I think I might have had Omicron before, in April. I was quite ill, throwing up and suffering through one of the worst “colds” I’ve had in my life.
But this is the first time I actually tested positive. Even after a vaccine and three booster shots. Maybe they weren’t targeted to respond to this strain. Or maybe I was protected by them in which case I think they saved my life ‘cuz this was not fun. I guess it can be argued either way.
This Covid experience was wild. Thursday I was quite tired. Thought it was because I had gotten my Shingles booster that day. I started getting a sore throat, and that night I couldn’t sleep well since I felt like I was on fire from the roof of my mouth to my lungs. Test on Friday was negative. Then I started coughing.
I took the test again Saturday since I have heard the latest strain has coughing. Sure enough, it was positive. I worked Saturday and was uncomfortable but made it through the day, Then it really started hitting.
My lungs were so heavy, it was a challenge to inhale properly. And any time I moved any part of my body, it felt like the hounds of Hades were sent after that spot to inflict pain. Each attack was followed by a swift anvil strike through my head. When I tried to talk, I would end out coughing, sounding like a croupy dog.
I took afk Sunday and tried to stay as still as possible, drifting in and out of sleep. My temp hovered between 100 and 100.8, which was nice since it was apparently very hot out, but I was actually cold (my normal baseline is 96.2 so that’s like having a 102-103 temp). Then suddenly on Sunday evening, all started fixing itself. I commented to Chris that it seemed as if I could actually feel healthy cells reconnecting. Totally wild.
On Monday the coughing was still there, but not nearly as much, the voice was back and throat pain down to a 2/10, and the fever nearly gone. How wild is that?!?!
I found that if I stood up and did things like making salads or ate sitting on a stool made me really light-headed so I made sure to keep resting. I know someone who made it through Covid then ended up in the ER after passing out and slicing up their nose so lesson learned vicariously there. I’m taking no chances. Fortunately it’s my “weekend” so I can indulge in the couch-rest.
Not gonna lie. I did try to check in to work. I opened a ticket to respond to, and I knew it was an easy one, but my brain was not wrapping around it properly. I realized I’d be more of a detriment to people — possibly/probably giving poor responses — so I backed right back out of the queue. The last thing I would want to do is provide poor support when I wasn’t even supposed to be working. Moving on…
Interesting things I have learned:
- While people who are vaccinated are less likely to get Covid, people with psoriasis are more likely to get it. And it exacerbates the flare-ups. I would be willing to attest to that.

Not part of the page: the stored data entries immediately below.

(* ===== verification/Sha2.v ===== *)
(** * The SHA-2 compression function

    [_sha256_blocks] and [_sha512_blocks] have the same body over 32 and 64 bit
    words.  Both keep the working variables in a sliding window of an array: at
    round [i] the variables [h g f e d c b a] are [r[i] .. r[i+7]], and no value
    is ever moved.  [sha2_block] models that body over the word size, the number
    of rounds, the constants and the four sigma functions; [Fips.block] is the
    compression function of FIPS 180-4 with its eight rotating variables, and
    [sha2_block_fips] proves the two equal. *)
From Stdlib Require Import ZArith List Lia Bool.
From S2P Require Import Prelude Mem Sha.
Import ListNotations.

(** [_sha256_CH], [_sha512_CH] and [_sha256_MAJ], [_sha512_MAJ]. *)
Definition sha2_CH (x y z : Z) : Z := z ^^ (x & (y ^^ z)).
Definition sha2_MAJ (x y z : Z) : Z := (x & (y ^^ z)) ^^ (y & z).

Section Sha2.
Context (wb rounds : nat) (K : list Z) (loadBE : list Z -> Z).
Context (SIGMA0_A SIGMA1_A SIGMA0_B SIGMA1_B : Z -> Z).
Abbreviation uw := (wrap (8 * Z.of_nat wb)).

(** Round [i] on the arrays [w] and [r]. *)
Definition sha2_round (wr : list Z * list Z) (i : nat) : list Z * list Z :=
  let '(w, r) := wr in
  let x := uw (get r i + get w i + get K i + SIGMA1_B (get r (i + 3))
               + sha2_CH (get r (i + 3)) (get r (i + 2)) (get r (i + 1))) in
  let r := set r (i + 4) (uw (get r (i + 4) + x)) in
  let r := set r (i + 8) (uw (x + SIGMA0_B (get r (i + 7))
               + sha2_MAJ (get r (i + 7)) (get r (i + 6)) (get r (i + 5)))) in
  let w :=
    if (i <? rounds - 16)%nat
    then set w (i + 16) (uw (get w i + get w (i + 9) + SIGMA1_A (get w (i + 14)) + SIGMA0_A (get w (i + 1))))
    else w in
  (w, r).

(** One iteration of the [do] loop.  The local arrays are zero here and
    uninitialised in C; every element is written before it is read. *)
Definition sha2_block (st inp : list Z) : list Z :=
  let r := fold_left (fun r i => set r (7 - i) (get st i)) (seq 0 8) (repeat 0 (rounds + 8)) in
  let w := fold_left (fun w i => set w i (loadBE (skipn (wb * i) inp))) (seq 0 16) (repeat 0 rounds) in
  let '(w, r) := fold_left sha2_round (seq 0 rounds) (w, r) in
  map (fun i => uw (get st i + get r (rounds + 7 - i))) (seq 0 8).
End Sha2.

(** ** Reference: FIPS 180-4, sections 4.1.2 and 6.2.2 *)
Module Fips.
Section Compression.
Context (wb rounds : nat) (K : list Z).
Context (sigma0 sigma1 Sigma0 Sigma1 : Z -> Z).
Abbreviation uw := (wrap (8 * Z.of_nat wb)).

Definition Ch (x y z : Z) : Z := (x & y) ^^ (Z.lnot x & z).
Definition Maj (x y z : Z) : Z := (x & y) ^^ (x & z) ^^ (y & z).

(** [W_t] from the schedule so far. *)
Definition schedule_word (W : list Z) (t : nat) : Z :=
  uw (sigma1 (get W (t - 2)) + get W (t - 7) + sigma0 (get W (t - 15)) + get W (t - 16)).

Definition schedule (M : list Z) : list Z :=
  fold_left (fun W t => W ++ [schedule_word W t]) (seq 16 (rounds - 16)) M.

Record vars := Vars { a : Z; b : Z; c : Z; d : Z; e : Z; f : Z; g : Z; h : Z }.

Definition step (W : list Z) (v : vars) (t : nat) : vars :=
  let T1 := uw (h v + Sigma1 (e v) + Ch (e v) (f v) (g v) + get K t + get W t) in
  let T2 := uw (Sigma0 (a v) + Maj (a v) (b v) (c v)) in
  Vars (uw (T1 + T2)) (a v) (b v) (c v) (uw (d v + T1)) (e v) (f v) (g v).

Definition block (H inp : list Z) : list Z :=
  let W := schedule (load_words wb 16 inp) in
  let v := fold_left (step W) (seq 0 rounds)
    (Vars (get H 0) (get H 1) (get H 2) (get H 3) (get H 4) (get H 5) (get H 6) (get H 7)) in
  [uw (get H 0 + a v); uw (get H 1 + b v); uw (get H 2 + c v); uw (get H 3 + d v);
   uw (get H 4 + e v); uw (get H 5 + f v); uw (get H 6 + g v); uw (get H 7 + h v)].
End Compression.

(** The constants: the first [8 * wb] bits of the fractional parts of square and
    cube roots of the first primes (sections 4.2.2, 4.2.3, 5.3). *)
Fixpoint root_bits (k : Z) (fuel : nat) (n x bit : Z) : Z :=
  match fuel with
  | O => x
  | S fuel' =>
      let y := x + bit in
      root_bits k fuel' n (if y ^ k <=? n then y else x) (bit / 2)
  end.

(** Integer [k]-th root of [n < 2^(k*b)]. *)
Definition iroot (k : Z) (bits : nat) (n : Z) : Z :=
  root_bits k bits n 0 (2 ^ (Z.of_nat bits - 1)).

Definition is_prime (n : nat) : bool :=
  (2 <=? n)%nat && forallb (fun k => negb (n mod k =? 0)%nat) (seq 2 (n - 2)).

Definition primes (below : nat) : list Z := map Z.of_nat (filter is_prime (seq 0 below)).

(** The first [wbits] bits of the fractional part of the [k]-th root of [p]. *)
Definition frac_root (k wbits p : Z) : Z :=
  wrap wbits (iroot k (Z.to_nat wbits + 8) (p * 2 ^ (k * wbits))).
End Fips.

(** ** Equivalence *)

Lemma sha2_CH_fips x y z : sha2_CH x y z = Fips.Ch x y z.
Proof. unfold sha2_CH, Fips.Ch. bitwise. Qed.

Lemma sha2_MAJ_fips x y z : sha2_MAJ x y z = Fips.Maj x y z.
Proof. unfold sha2_MAJ, Fips.Maj. bitwise. Qed.

Section Equivalence.
Context (wb rounds : nat) (K : list Z) (loadBE : list Z -> Z).
Context (SIGMA0_A SIGMA1_A SIGMA0_B SIGMA1_B : Z -> Z).
Context (Hrounds : (16 <= rounds)%nat).
Context (loadBE_spec : forall l, bytes l -> (wb <= length l)%nat -> loadBE l = be_combine (firstn wb l)).
Abbreviation round := (sha2_round wb rounds K SIGMA0_A SIGMA1_A SIGMA0_B SIGMA1_B).
Abbreviation sched M k :=
  (fold_left (fun W t => W ++ [Fips.schedule_word wb SIGMA0_A SIGMA1_A W t]) (seq 16 k) M).
Abbreviation step := (Fips.step wb K SIGMA0_B SIGMA1_B).

Lemma sched_S M k :
  sched M (S k) = sched M k ++ [Fips.schedule_word wb SIGMA0_A SIGMA1_A (sched M k) (16 + k)].
Proof. now rewrite seq_S, fold_left_app. Qed.

Lemma length_sched M k : length M = 16%nat -> length (sched M k) = (16 + k)%nat.
Proof.
  intros HM. induction k as [|k IH]; [simpl; lia|]. rewrite sched_S, length_app, IH. simpl. lia.
Qed.

(** Later words do not change earlier ones. *)
Lemma get_sched M k m t : length M = 16%nat -> (t < 16 + k)%nat -> (k <= m)%nat ->
  get (sched M m) t = get (sched M k) t.
Proof.
  intros HM Ht Hkm. induction m as [|m IH]; [now replace k with 0%nat by lia|].
  destruct (Nat.eq_dec k (S m)) as [->|]; [reflexivity|].
  rewrite sched_S, get_app_l; [apply IH; lia|]. rewrite length_sched; lia.
Qed.

(** The window of [r] at round [i] holds the working variables. *)
Definition window (r : list Z) (i : nat) (v : Fips.vars) : Prop :=
  get r i = Fips.h v /\ get r (i + 1) = Fips.g v /\ get r (i + 2) = Fips.f v /\
  get r (i + 3) = Fips.e v /\ get r (i + 4) = Fips.d v /\ get r (i + 5) = Fips.c v /\
  get r (i + 6) = Fips.b v /\ get r (i + 7) = Fips.a v.

Definition round_inv (M : list Z) (v0 : Fips.vars) (i : nat) (wr : list Z * list Z) : Prop :=
  let k := Nat.min i (rounds - 16) in
  length (fst wr) = rounds /\ length (snd wr) = (rounds + 8)%nat /\
  firstn (16 + k) (fst wr) = sched M k /\
  window (snd wr) i (fold_left (step (Fips.schedule wb rounds SIGMA0_A SIGMA1_A M)) (seq 0 i) v0).

Ltac get_set :=
  repeat ((rewrite get_set_eq by (rewrite ?length_set, ?repeat_length; lia)) || (rewrite get_set_ne by lia)).

Lemma round_step M v0 i wr : length M = 16%nat -> (i < rounds)%nat ->
  round_inv M v0 i wr -> round_inv M v0 (S i) (round wr i).
Proof using Hrounds.
  destruct wr as [w r]. unfold round_inv. cbn [fst snd]. intros HM Hi (Hw & Hr & Hpre & Hwin).
  rewrite seq_S, fold_left_app, Nat.add_0_l. cbn [fold_left].
  set (v := fold_left _ _ v0) in *. destruct Hwin as (H0 & H1 & H2 & H3 & H4 & H5 & H6 & H7).
  assert (forall t, (t < 16 + Nat.min i (rounds - 16))%nat ->
    get w t = get (sched M (Nat.min i (rounds - 16))) t) as Hget.
  { intros t Ht. rewrite <- Hpre. symmetry. now apply get_firstn. }
  assert (get w i = get (Fips.schedule wb rounds SIGMA0_A SIGMA1_A M) i) as Hwi.
  { rewrite Hget by lia. symmetry. apply get_sched; lia. }
  cbn [sha2_round]. set (x := wrap _ (get r i + _ + _ + _ + _)).
  assert (x = wrap (8 * Z.of_nat wb) (Fips.h v + SIGMA1_B (Fips.e v)
    + Fips.Ch (Fips.e v) (Fips.f v) (Fips.g v) + get K i
    + get (Fips.schedule wb rounds SIGMA0_A SIGMA1_A M) i)) as Hx.
  { unfold x. rewrite H0, H1, H2, H3, Hwi, sha2_CH_fips. f_equal. lia. }
  clearbody x. unfold window. cbn [fst snd Fips.step Fips.a Fips.b Fips.c Fips.d Fips.e Fips.f Fips.g Fips.h].
  rewrite <- Hx.
  repeat split; [destruct (i <? rounds - 16)%nat; lens|lens|..].
  - destruct (Nat.ltb_spec i (rounds - 16)).
    + rewrite !Nat.min_l in * by lia. replace (16 + S i)%nat with (S (i + 16)) by lia.
      rewrite firstn_set_r by lia. rewrite sched_S. rewrite (Nat.add_comm i 16), Hpre.
      f_equal. f_equal. rewrite !Hget by lia.
      generalize (sched M i). intros W. unfold Fips.schedule_word.
      replace (16 + i - 2)%nat with (i + 14)%nat by lia. replace (16 + i - 7)%nat with (i + 9)%nat by lia.
      replace (16 + i - 15)%nat with (i + 1)%nat by lia. replace (16 + i - 16)%nat with i by lia.
      f_equal. lia.
    + rewrite !Nat.min_r in * by lia. exact Hpre.
  - get_set. now replace (S i) with (i + 1)%nat by lia.
  - get_set. now replace (S i + 1)%nat with (i + 2)%nat by lia.
  - get_set. now replace (S i + 2)%nat with (i + 3)%nat by lia.
  - replace (S i + 3)%nat with (i + 4)%nat by lia. get_set. now rewrite H4.
  - get_set. now replace (S i + 4)%nat with (i + 5)%nat by lia.
  - get_set. now replace (S i + 5)%nat with (i + 6)%nat by lia.
  - get_set. now replace (S i + 6)%nat with (i + 7)%nat by lia.
  - replace (S i + 7)%nat with (i + 8)%nat by lia. get_set.
    rewrite H5, H6, H7, sha2_MAJ_fips, wrap_add_r. f_equal. lia.
Qed.

Lemma rounds_inv M v0 wr n : length M = 16%nat -> (n <= rounds)%nat ->
  round_inv M v0 0 wr -> round_inv M v0 n (fold_left round (seq 0 n) wr).
Proof using Hrounds.
  intros HM Hn H0. induction n as [|n IH]; [exact H0|].
  rewrite seq_S, fold_left_app. cbn [Nat.add fold_left]. apply round_step; [assumption|lia|].
  apply IH. lia.
Qed.

Theorem sha2_block_fips st inp : bytes inp -> (16 * wb <= length inp)%nat ->
  sha2_block wb rounds K loadBE SIGMA0_A SIGMA1_A SIGMA0_B SIGMA1_B st inp
  = Fips.block wb rounds K SIGMA0_A SIGMA1_A SIGMA0_B SIGMA1_B st inp.
Proof using Hrounds loadBE_spec.
  intros Hb Hlen. unfold sha2_block, Fips.block.
  set (M := load_words wb 16 inp). set (v0 := Fips.Vars _ _ _ _ _ _ _ _).
  set (r0 := fold_left _ _ (repeat 0 (rounds + 8))). set (w0 := fold_left _ _ (repeat 0 rounds)).
  assert (round_inv M v0 0 (w0, r0)) as Hinv.
  { unfold round_inv. cbn [fst snd Nat.min Nat.add fold_left seq].
    assert (length r0 = (rounds + 8)%nat) as Hr0 by (unfold r0; rewrite length_fold_set; lens).
    assert (length w0 = rounds) as Hw0 by (unfold w0; rewrite (length_fold_set _ (fun i => i)); lens).
    assert (firstn 16 w0 = M) as HM.
    { unfold w0. rewrite fold_set_firstn by lens. apply map_ext_in. intros i Hi%in_seq.
      apply loadBE_spec; [auto with hc|]. rewrite length_skipn. nia. }
    unfold window. repeat split; try assumption;
      unfold r0; cbn [seq fold_left Nat.sub Nat.add]; get_set; reflexivity. }
  apply (rounds_inv _ _ _ rounds) in Hinv; [|reflexivity|lia].
  destruct (fold_left round (seq 0 rounds) (w0, r0)) as [w r].
  destruct Hinv as (_ & _ & _ & H0 & H1 & H2 & H3 & H4 & H5 & H6 & H7). cbn [fst snd] in *.
  cbn [seq map].
  replace (rounds + 7 - 0)%nat with (rounds + 7)%nat by lia.
  replace (rounds + 7 - 1)%nat with (rounds + 6)%nat by lia.
  replace (rounds + 7 - 2)%nat with (rounds + 5)%nat by lia.
  replace (rounds + 7 - 3)%nat with (rounds + 4)%nat by lia.
  replace (rounds + 7 - 4)%nat with (rounds + 3)%nat by lia.
  replace (rounds + 7 - 5)%nat with (rounds + 2)%nat by lia.
  replace (rounds + 7 - 6)%nat with (rounds + 1)%nat by lia.
  replace (rounds + 7 - 7)%nat with rounds by lia.
  now rewrite H0, H1, H2, H3, H4, H5, H6, H7.
Qed.

Lemma sha2_block_prefix st l l' : (forall l l', (wb <= length l)%nat -> loadBE (l ++ l') = loadBE l) ->
  (16 * wb <= length l)%nat ->
  sha2_block wb rounds K loadBE SIGMA0_A SIGMA1_A SIGMA0_B SIGMA1_B st (l ++ l')
  = sha2_block wb rounds K loadBE SIGMA0_A SIGMA1_A SIGMA0_B SIGMA1_B st l.
Proof using.
  intros Hload Hlen. unfold sha2_block.
  rewrite (fold_set_ext _ (fun i => loadBE (skipn (wb * i) l))); [reflexivity|].
  intros i Hi%in_seq. rewrite skipn_app.
  replace (wb * i - length l)%nat with 0%nat by (clear - Hi Hlen; nia). cbn [skipn].
  apply Hload. rewrite length_skipn. clear - Hi Hlen. nia.
Qed.
End Equivalence.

- They aren’t sure how long Covid lasts on textiles, but think it’s under the level of hard surfaces, which is five days. Good to know when one may or may not be working on a macrame gift for a friend who might or might not be reading this post ;). And when one had happened to retrieve a swimsuit cover-up from the pool area for a friend while not realizing one is contagious. (Friend was smart enough to pick it up with a giant garbage bag to dump it in and while wearing a mask and maintaining distance.)
- Eye-burn and tearing are symptoms. Science shows it could be more related to screen-time when one is stuck in bed. More blue light and such. But I live in front of a screen for work and actually put my screen down so I’m personally favoring the Covid Symptom idea on that one. I “cried” for two days. Super annoying.
Good books? Glad you asked.
Dark Matter by Blake Crouch takes some interesting turns.
Evicted: Poverty and Profit in the American City by Edmond Desmond is great for a more serious read.
(Disclaimer: Haven’t finished either, but got far enough in each to show promise.)
There were many hours there where I couldn’t move or watch anything and I was reminded of the beauty brought in embracing stillness and silence. It’s a great time to pray and remember all the amazing people in one’s life.
So not all bad. Yet I hope to not repeat the experience. Two days until I get out of isolation. Really hope Chris doesn’t go through this.